## Description of the task
In the records below, begin at the line containing "(base : option BodyMeasurements) (options" and end at the line containing "model') - THREE.x (position target)"; quote every line in that span exactly, including both boundary lines, and no others.

»»

(** [si_acquirer.trigger(ev)] on a running procedure *)
Definition trigger (E : env_t) (ev : event) : M t proc_outcome_t :=
  o <- react E ev ;; complete then_ o.

(** One of the two timers of the procedure, running, expires. *)
Definition expire_timer (timer_id : nat) : M t unit :=
  p <- get_self ;;
  if Nat.eqb timer_id (timer.id (si_acq_retry_timer p)) && timer.running (si_acq_retry_timer p) then
    put_self (set_si_acq_retry_timer p (timer.expire (si_acq_retry_timer p)))
  else if Nat.eqb timer_id (timer.id (si_acq_timeout p)) && timer.running (si_acq_timeout p) then
    put_self (set_si_acq_timeout p (timer.expire (si_acq_timeout p)))
  else undefined.

(** What reaches a running procedure: the world has moved on to [world],
    and either a SIB has been received or one of the timers has expired,
    its callback triggering [si_acq_timer_expired]. *)
Record input := mk_input { in_env : env_t; world : rrc.t; in_event : event }.

Definition deliver (i : input) : M t proc_outcome_t :=
  put_rrc (world i) ;;
  match in_event i with
  | sib_received_ev => trigger (in_env i) sib_received_ev
  | si_acq_timer_expired timer_id =>
      expire_timer timer_id ;; trigger (in_env i) (si_acq_timer_expired timer_id)
  end.

(** Inputs are delivered while the procedure yields. *)
Fixpoint run (ins : list input) : M t proc_outcome_t :=
  match ins with
  | [] => ret yield
  | i :: ins' =>
      o <- deliver i ;;
      match o with
      | yield => run ins'
      | _ => ret o
      end
  end.

(** *** The life of the procedure object *)

(** Whether the SI-window that [start_si_acquire] computes in the state of
    [c] starts, in the wrap-aware order, before the current TTI. *)
Definition window_in_past (E : env_t) (c : ctx t) : bool :=
  match compute_si_window (current_tti E) (sib_index (self c)) (u32 (sched_index (self c)))
                          (period (self c)) (sib1ptr (rrc.serving (rrc_ptr c))) with
  | Some (first, _) => tti_point.lt (tti_point.make first) (current_tti E)
  | None => false
  end.

Inductive phase := idle | running.

Definition phase_after (o : proc_outcome_t) : phase :=
  match o with yield => running | _ => idle end.
Lemma split_elem_of sep s w c :
  w ∈ split sep s → c ∈ String.list_ascii_of_string w → c ∈ String.list_ascii_of_string s.
Proof.
  revert w. induction s as [|a s IH]; intros w; simpl.
  - intros ->%list_elem_of_singleton. simpl. intros H. inversion H.
  - destruct (Ascii.eqb a sep).
    + intros [-> | Hw]%elem_of_cons Hc; [inversion Hc|].
      apply elem_of_cons. right. eauto.
    + destruct (split sep s) as [|p ps] eqn:Hs.
      * intros ->%list_elem_of_singleton Hc. simpl in Hc.
        apply elem_of_cons in Hc as [-> | Hc]; [|inversion Hc].
        apply elem_of_cons. left. reflexivity.
      * intros [-> | Hw]%elem_of_cons Hc.
        -- simpl in Hc. apply elem_of_cons in Hc as [-> | Hc];
             apply elem_of_cons; [left; reflexivity | right].
           apply (IH p); [apply elem_of_cons; left; reflexivity | exact Hc].
        -- apply elem_of_cons. right.
           apply (IH w); [apply elem_of_cons; right; exact Hw | exact Hc].
Qed.

Lemma initials_elem_of ws c :
  c ∈ initials ws →
  is_white_space c = false ∧ ∃ w, w ∈ ws ∧ c ∈ String.list_ascii_of_string w.
Proof.
  unfold initials. intros (w & Hw & Hc)%list_elem_of_omap.
  destruct (trim w) as [|c' t] eqn:Ht; [discriminate|].
  injection Hc as ->. destruct (trim_head _ _ _ Ht). eauto.
Qed.
(** X4.  Whatever factor is handed to [setSmoothingFactor], the next fit moves
    the mesh's position and scale to a point between where they were and the
    target, never beyond either.  A factor of 1 or more freezes the mesh; a
    factor of 0 or less puts it on the target at once. *)
Theorem smoothing_never_overshoots {Q : THREE.QuaternionOps}
    (this : ClothingFit) (factor : R) (model : THREE.Object3D)
    (keypoints : list Keypoint) (base : option BodyMeasurements)
    (options : Options) (target : Transform) :
  (33 <= List.length keypoints)%nat ->
  solveTarget (default "tshirt"%string (modelType options))
              (default 1.0 (sizeAdjustment options)) base
              (landmarksOf keypoints) = Normal target ->
  exists result this' model',
    updateModelFit (setSmoothingFactor this factor) (Some model)
                   (Some keypoints) base options
    = Normal (Some result, this', Some model')
    /\ betweenVectors (THREE.position model) (position (applied result))
                      (position target)
    /\ betweenVectors (THREE.scale model) (scale (applied result))
                      (scale target)
    /\ (1 <= factor ->
        position (applied result) = THREE.position model
        /\ scale (applied result) = THREE.scale model)
    /\ (factor <= 0 ->
        position (applied result) = position target
        /\ scale (applied result) = scale target).
Proof.
  intros Hlen Htarget.
  destruct (updateModelFit_step (setSmoothingFactor this factor) model
              keypoints base options target (tooFew_false _ Hlen) Htarget)
    as (result & this' & model' & Hcall & Happlied & _).
  exists result, this', model'. split; [exact Hcall|].
  rewrite Happlied. cbn [position scale smoothingFactor setSmoothingFactor].
  assert (Hclamp : 0 <= 1 - Rmax 0 (Rmin 1 factor) <= 1)
    by (unfold Rmax, Rmin; repeat destruct (Rle_dec _ _); lra).
  split; [now apply lerp_betweenVectors|].
  split; [now apply lerp_betweenVectors|]. split.
  - intros H. replace (1 - Rmax 0 (Rmin 1 factor)) with 0
      by (unfold Rmax, Rmin; repeat destruct (Rle_dec _ _); lra).
    split; apply lerp_zero.
  - intros H. replace (1 - Rmax 0 (Rmin 1 factor)) with 1
      by (unfold Rmax, Rmin; repeat destruct (Rle_dec _ _); lra).
    split; apply lerp_full.
Qed.

(** A factor of 3 is clamped to 1: the fresh mesh stays at the origin
    although the target of the stretched-out pose is at height 0.2. *)
Lemma smoothing_never_overshoots_witness :
  (33 <= List.length tposeFrame)%nat
  /\ exists target result this' model',
       @solveTarget termQuaternions "tshirt" 1.0 (Some defaultBase)
                    (landmarksOf tposeFrame) = Normal target
       /\ position target = THREE.mkVector3 0 0.2 0
       /\ updateModelFit (setSmoothingFactor constructor 3) (Some freshMesh)
                         (Some tposeFrame) (Some defaultBase) noOptions
          = Normal (Some result, this', Some model')
       /\ position (applied result) = THREE.zero.
Proof.
  split; [exact length_tposeFrame|].
  destruct solveTarget_tposeFrame as (target & Htarget & Hpos).
  destruct (@smoothing_never_overshoots termQuaternions constructor 3
              freshMesh tposeFrame (Some defaultBase) noOptions target
              length_tposeFrame Htarget)
    as (result & this' & model' & Hcall & _ & _ & Hfreeze & _).
  exists target, result, this', model'.
  split; [exact Htarget|]. split; [exact Hpos|]. split; [exact Hcall|].
  apply Hfreeze. lra.
Defined.

Lemma lerp_lerp (t v : THREE.Vector3) (s p : R) :
  THREE.lerp t (THREE.lerp v t (1 - s)) p = THREE.lerp t v (s * p).
Proof.
  destruct t as [a b c], v as [a' b' c'].
  unfold THREE.lerp; cbn. f_equal; ring.
Qed.

(** X5.  For a user who stands still, [n] fits in a row leave the mesh's
    position
    and scale at [target + (start - target) * smoothingFactor ^ n]: the
    distance to the target shrinks by the factor [smoothingFactor] with each
    frame, component by component. *)
Theorem fitTimes_converges {Q : THREE.QuaternionOps} (n : nat)
    (this : ClothingFit) (model : THREE.Object3D) (keypoints : list Keypoint)
    (base : option BodyMeasurements) (options : Options) (target : Transform) :
  (33 <= List.length keypoints)%nat ->
  solveTarget (default "tshirt"%string (modelType options))
              (default 1.0 (sizeAdjustment options)) base
              (landmarksOf keypoints) = Normal target ->
  exists this' model',
    fitTimes n this model (Some keypoints) base options = Normal (this', model')
    /\ THREE.position model'
       = THREE.lerp (position target) (THREE.position model)
                    (smoothingFactor this ^ n)
    /\ THREE.scale model'
       = THREE.lerp (scale target) (THREE.scale model)
                    (smoothingFactor this ^ n)
    /\ THREE.x (THREE.position model') - THREE.x (position target)
       = (THREE.x (THREE.position model) - THREE.x (position target))
         * smoothingFactor this ^ n
    /\ THREE.uuid model' = THREE.uuid model
    /\ smoothingFactor this' = smoothingFactor this.
Proof.
  intros Hlen Htarget. revert this model.
  induction n as [|n IH]; intros this model.
  - exists this, model. split; [reflexivity|].
    cbn [pow]. rewrite !lerp_full. repeat split. lra.
  - destruct (updateModelFit_step this model keypoints base options target
                (tooFew_false _ Hlen) Htarget)
      as (result & this1 & model1 & Hcall & Happlied & Hmodel & Hs & _).
    destruct (IH this1 model1) as (this' & model' & Hrun & Hp & Hsc & _ & Hu & Hs').
    exists this', model'. split.
    { cbn [fitTimes]. rewrite Hcall. exact Hrun. }
    rewrite Hs in Hp, Hsc, Hs'.
    rewrite Hmodel, Happlied in Hp, Hsc, Hu.
    cbn [THREE.position THREE.scale THREE.uuid position scale] in Hp, Hsc, Hu.
    rewrite lerp_lerp in Hp, Hsc. cbn [pow].
    split; [exact Hp|]. split; [exact Hsc|].
    split; [|split; assumption].
    rewrite Hp. unfold THREE.lerp. cbn [THREE.x]. ring.
Qed.

(** With the default factor 0.8, fifty frames in the stretched-out pose
    bring the fresh mesh to within a thousandth of its initial distance from
    the target height 0.2. *)
Lemma fitTimes_converges_witness :
  (33 <= List.length tposeFrame)%nat
  /\ exists (this' : @ClothingFit termQuaternions) model',
       fitTimes 50 constructor freshMesh (Some tposeFrame) (Some defaultBase)
                noOptions = Normal (this', model')
       /\ Rabs (THREE.y (THREE.position model') - 0.2) < 0.001 * Rabs (0 - 0.2).
Proof.
  split; [exact length_tposeFrame|].
  destruct solveTarget_tposeFrame as (target & Htarget & Hpos).
  destruct (@fitTimes_converges termQuaternions 50 constructor freshMesh
              tposeFrame (Some defaultBase) noOptions target
              length_tposeFrame Htarget)
    as (this' & model' & Hrun & Hp & _).
  exists this', model'. split; [exact Hrun|].
  rewrite Hp, Hpos. unfold THREE.lerp.
  cbn [THREE.y THREE.position freshMesh THREE.zero smoothingFactor constructor].
  assert (Hpow : 0 < 0.8 ^ 50 < 0.001) by (split; [apply pow_lt|]; lra).
  set (p := 0.8 ^ 50) in *. clearbody p.
  unfold Rabs. destruct (Rcase_abs _), (Rcase_abs _); nra.
Defined.

(** ** Categories the solver does not know, and missing base measurements *)

Section Categories.

Context {Q : THREE.QuaternionOps}.

Lemma solveTarget_fallback (modelType : string) (size : R)
    (base : option BodyMeasurements) (l : Landmarks) :
  ~ knownCategory modelType ->
  solveTarget modelType size base l
  = Normal (mkTransform (midpoint (leftShoulder l) (rightShoulder l))
              THREE.identity
              (THREE.multiplyScalar (THREE.mkVector3 1 1 1) size)).
Proof.
  intros Hunknown. unfold knownCategory in Hunknown.
  rewrite !not_elem_of_cons in Hunknown.
  destruct Hunknown as (H1 & H2 & H3 & H4 & H5 & _).
  unfold solveTarget.
  rewrite (proj2 (String.eqb_neq _ _) H1), (proj2 (String.eqb_neq _ _) H2),
    (proj2 (String.eqb_neq _ _) H3), (proj2 (String.eqb_neq _ _) H4),
    (proj2 (String.eqb_neq _ _) H5).
  reflexivity.
Qed.

Lemma solveTarget_missing_base (modelType : string) (size : R) (l : Landmarks) :
  knownCategory modelType ->
  solveTarget modelType size None l = Throw TypeError.
Proof.
  unfold knownCategory. rewrite !elem_of_cons, elem_of_nil.
  intros [->|[->|[->|[->|[->|[]]]]]]; reflexivity.
Qed.

Lemma calculateFitQuality_fallback (this : ClothingFit) (modelType : string)
    (keypoints : option (list Keypoint)) (model : THREE.Object3D) :
  ~ knownCategory modelType ->
  tooFew keypoints = false ->
  fitQuality (calculateFitQuality this modelType keypoints (Some model))
  = {| overall := 0; shoulders := 0; torso := 0; arms := 0; legs := 0 |}.
Proof.
  intros Hunknown Hguard. unfold knownCategory in Hunknown.
  rewrite !not_elem_of_cons in Hunknown.
  destruct Hunknown as (H1 & H2 & H3 & H4 & H5 & _).
  unfold calculateFitQuality. rewrite Hguard.
  rewrite (proj2 (String.eqb_neq _ _) H1), (proj2 (String.eqb_neq _ _) H2),
    (proj2 (String.eqb_neq _ _) H3), (proj2 (String.eqb_neq _ _) H4),
    (proj2 (String.eqb_neq _ _) H5).
  reflexivity.
Qed.

End Categories.

(** X6.  For a category name other than 'tshirt', 'shirt', 'jacket', 'hoodie'
    and
    'pants', a fit on at least 33 landmarks never reads the base
    measurements (so it completes even when they are missing), aims at the
    shoulder midpoint with identity rotation and the uniform scale
    [sizeAdjustment], and reports all five fit scores as 0. *)
Theorem unknown_category_falls_back {Q : THREE.QuaternionOps}
    (this : ClothingFit) (model : THREE.Object3D) (keypoints : list Keypoint)
    (base : option BodyMeasurements) (category : string) (size : R) :
  (33 <= List.length keypoints)%nat ->
  ~ knownCategory category ->
  exists result this' model',
    updateModelFit this (Some model) (Some keypoints) base
                   (mkOptions (Some size) (Some category))
    = Normal (Some result, this', Some model')
    /\ position (applied result)
       = THREE.lerp (THREE.position model)
           (midpoint (leftShoulder (landmarksOf keypoints))
                     (rightShoulder (landmarksOf keypoints)))
           (1 - smoothingFactor this)
    /\ rotation (applied result)
       = THREE.slerp (THREE.quaternion model) THREE.identity
                     (1 - smoothingFactor this)
    /\ scale (applied result)
       = THREE.lerp (THREE.scale model) (THREE.mkVector3 size size size)
                    (1 - smoothingFactor this)
    /\ resultFitQuality result
       = {| overall := 0; shoulders := 0; torso := 0; arms := 0; legs := 0 |}.
Proof.
  intros Hlen Hunknown.
  pose proof (tooFew_false _ Hlen) as Hguard.
  destruct (updateModelFit_step this model keypoints base
              (mkOptions (Some size) (Some category)) _ Hguard
              (solveTarget_fallback category size base _ Hunknown))
    as (result & this' & model' & Hcall & Happlied & _ & _ & _ & _ & Hq & Hfq
        & _).
  exists result, this', model'. split; [exact Hcall|].
  rewrite Happlied, Hq, Hfq. cbn [position rotation scale].
  split; [reflexivity|]. split; [reflexivity|]. split.
  - unfold THREE.multiplyScalar; cbn [THREE.x THREE.y THREE.z].
    rewrite !Rmult_1_l. reflexivity.
  - now apply calculateFitQuality_fallback.
Qed.
(** [SessionManager.getCurrentSessionId() { return this.sessionId; }] *)
Definition getCurrentSessionId : Eff (option jsstring) :=
  get (fun p => sessionId (sessionManager p)).

Section Chat.
Context `{Layout} `{JSON}.

(** The event a line hands to [handleStreamingEvent], if any. *)
Definition lineEvent (line : jsstring) : option JSValue :=
  if startsWith line dataPrefix then
    match JSON_parse (slice 6 line) with
    | inr eventData => Some eventData
    | inl _ => None
    end
  else None.

(** The events handed to [handleStreamingEvent], in order, when the
    response body arrives as the given chunks. *)
Definition deliveredEvents (values : list (list Byte.byte)) : list JSValue :=
  omap lineEvent (snd (readChunks initialLoopState values)).

(** The body of [for (const line of lines)]. *)
Definition processLine (line : jsstring) : Eff unit :=
  if startsWith line dataPrefix then
    try_catch
      (eventData ← liftE (JSON_parse (slice 6 line));
       handleStreamingEvent eventData)
      (fun e => log console_error "Error parsing SSE data:")
  else mret tt.

Fixpoint processLines (lines : list jsstring) : Eff unit :=
  match lines with
  | [] => mret tt
  | line :: rest => processLine line;; processLines rest
  end.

««

## Written solution
    (base : option BodyMeasurements) (options : Options) (target : Transform) :
  (33 <= List.length keypoints)%nat ->
  solveTarget (default "tshirt"%string (modelType options))
              (default 1.0 (sizeAdjustment options)) base
              (landmarksOf keypoints) = Normal target ->
  exists this' model',
    fitTimes n this model (Some keypoints) base options = Normal (this', model')
    /\ THREE.position model'
       = THREE.lerp (position target) (THREE.position model)
                    (smoothingFactor this ^ n)
    /\ THREE.scale model'
       = THREE.lerp (scale target) (THREE.scale model)
                    (smoothingFactor this ^ n)
    /\ THREE.x (THREE.position model') - THREE.x (position target)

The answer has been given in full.